▸ Problem requirements: In the entries below, tally the lines that contain the string "unfold", then state that number alone.

Stored data entries
<<<<

Section Free.
Context (s : t) (bs : list (Z * Z)) (p k : Z).
Context (Hi : inv s bs [(page_addr p, k * page_size)]).
Context (Hsz : pr_size s (page_addr p) = k * page_size).

Local Lemma free_range : 0 ≤ p ∧ 0 < k ∧ p + k ≤ Z.of_nat (length (bitmap s)).
Proof.
  destruct (i_fits _ _ _ Hi (page_addr p, k * page_size)) as (p' & k' & [= E1 E2] & ? & ? & ?);
    [elem|].
  assert (p' = p ∧ k' = k) as [-> ->] by (unfold page_addr, page_size in *; lia). lia.
Qed.

Local Lemma ranges_pages x :
  x ∈ ranges s → ∃ q l, x = (page_addr q, l * page_size) ∧ 0 ≤ q ∧ 0 < l ∧
                        (q + l ≤ p ∨ p + k ≤ q).
Proof.
  intros Hx. destruct (i_fits _ _ _ Hi x) as (q & l & -> & ? & ? & ?); [elem|].
  exists q, l. split_and!; [done..|]. pose proof (i_disj _ _ _ Hi) as Hd.
  apply pairwise_app in Hd as (_ & _ & Hd).
  specialize (Hd _ (page_addr p, k * page_size) Hx ltac:(elem)). rewrite disj_page in Hd. lia.
Qed.

(** Merging with the free range that ends at the block. *)
Lemma free_merge_prev_spec :
  let '(pr, s') := free_merge_prev s (page_addr p) in
  ∃ q l, pr = page_addr q ∧ q + l = p + k ∧ q ≤ p ∧
    inv s' bs [(page_addr q, l * page_size)] ∧ pr_size s' pr = l * page_size ∧
    frame s s' bs ∧
    (∀ i, q ≤ i < q + l ∨ covered (ranges s') i ↔ p ≤ i < p + k ∨ covered (ranges s) i) ∧
    (∀ x, x ∈ ranges s' → x ∈ ranges s) ∧
    (∀ x, x ∈ ranges s' → x.1 + x.2 ≠ page_addr q).
Proof.
  pose proof free_range as (Hp & Hk & Hlim). pose proof (i_lim _ _ _ Hi) as Hlim2.
  unfold free_merge_prev. rewrite get_bitmap_idx_page by lia.
  destruct (negb (p =? 0) && get_bit s (p - 1)) eqn:E; breflect.
  - destruct (inv_neighbour s bs p k [] (p - 1) Hi) as (q & l & Hx & Hl & Hql & _);
      [done|lia|lia|done|]. specialize (Hql eq_refl).
    pose proof (proj1 (elem_of_ranges s _) Hx) as [Hqa Hqs]. simpl in Hqa, Hqs.
    pose proof (i_tails _ _ _ Hi _ Hqa) as Ht. rewrite <- Hqs in Ht.
    replace (page_addr q + l * page_size - 8) with (page_addr p - 8) in Ht
      by (unfold page_addr; lia).
    rewrite Ht. simpl default.
    pose proof (ranges_remove s _ (i_placed _ _ _ Hi) Hqa) as Hr. rewrite <- Hqs in Hr.
    pose proof (inv_remove _ _ _ _ Hi Hqa) as Hi2. rewrite <- Hqs in Hi2.
    rewrite !remove_pr_size, <- Hqs, Hsz. set (s1 := remove s (page_addr q)) in *.
    replace p with (q + l) in Hi2 by lia. apply inv_join in Hi2.
    assert (page_addr q ∉ all_free s1) as Hnin.
    { apply (inv_limbo_notin _ _ _ (page_addr q, (l + k) * page_size) Hi2). elem. }
    replace (l * page_size + k * page_size) with ((l + k) * page_size) by lia.
    assert (∀ x, x ∈ ranges s1 → x ∈ ranges s) as Hsub by (intros x Hx1; rewrite Hr; elem).
    exists q, (l + k). rewrite ranges_set_hdr by done.
    split_and!; [done|lia|lia|by apply inv_set_hdr|by rewrite pr_size_set_hdr, decide_True| | |done|].
    + eapply frame_trans; [apply frame_hdr, remove_hdr|].
      eapply frame_set_hdr; [exact Hi2|left].
    + intros i. rewrite (covered_perm _ _ _ Hr), covered_cons, covers_page. intuition lia.
    + intros x Hx1. apply (i_coalesced _ _ _ Hi x _ (Hsub x Hx1) Hx).
  - exists p, k. split_and!; [done|lia|lia|done..|apply frame_refl|done|done|].
    intros x Hx Hend. destruct (ranges_pages x Hx) as (q & l & -> & ? & ? & ?). simpl in Hend.
    assert (q + l = p) as Eql by (unfold page_addr, page_size in *; lia).
    destruct (inv_end_bits _ _ _ _ _ Hi Hx) as [_ Hb]. rewrite Eql in Hb.
    rewrite Hb, andb_true_r in E. breflect. lia.
Qed.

>>>>

▸ Task result: 4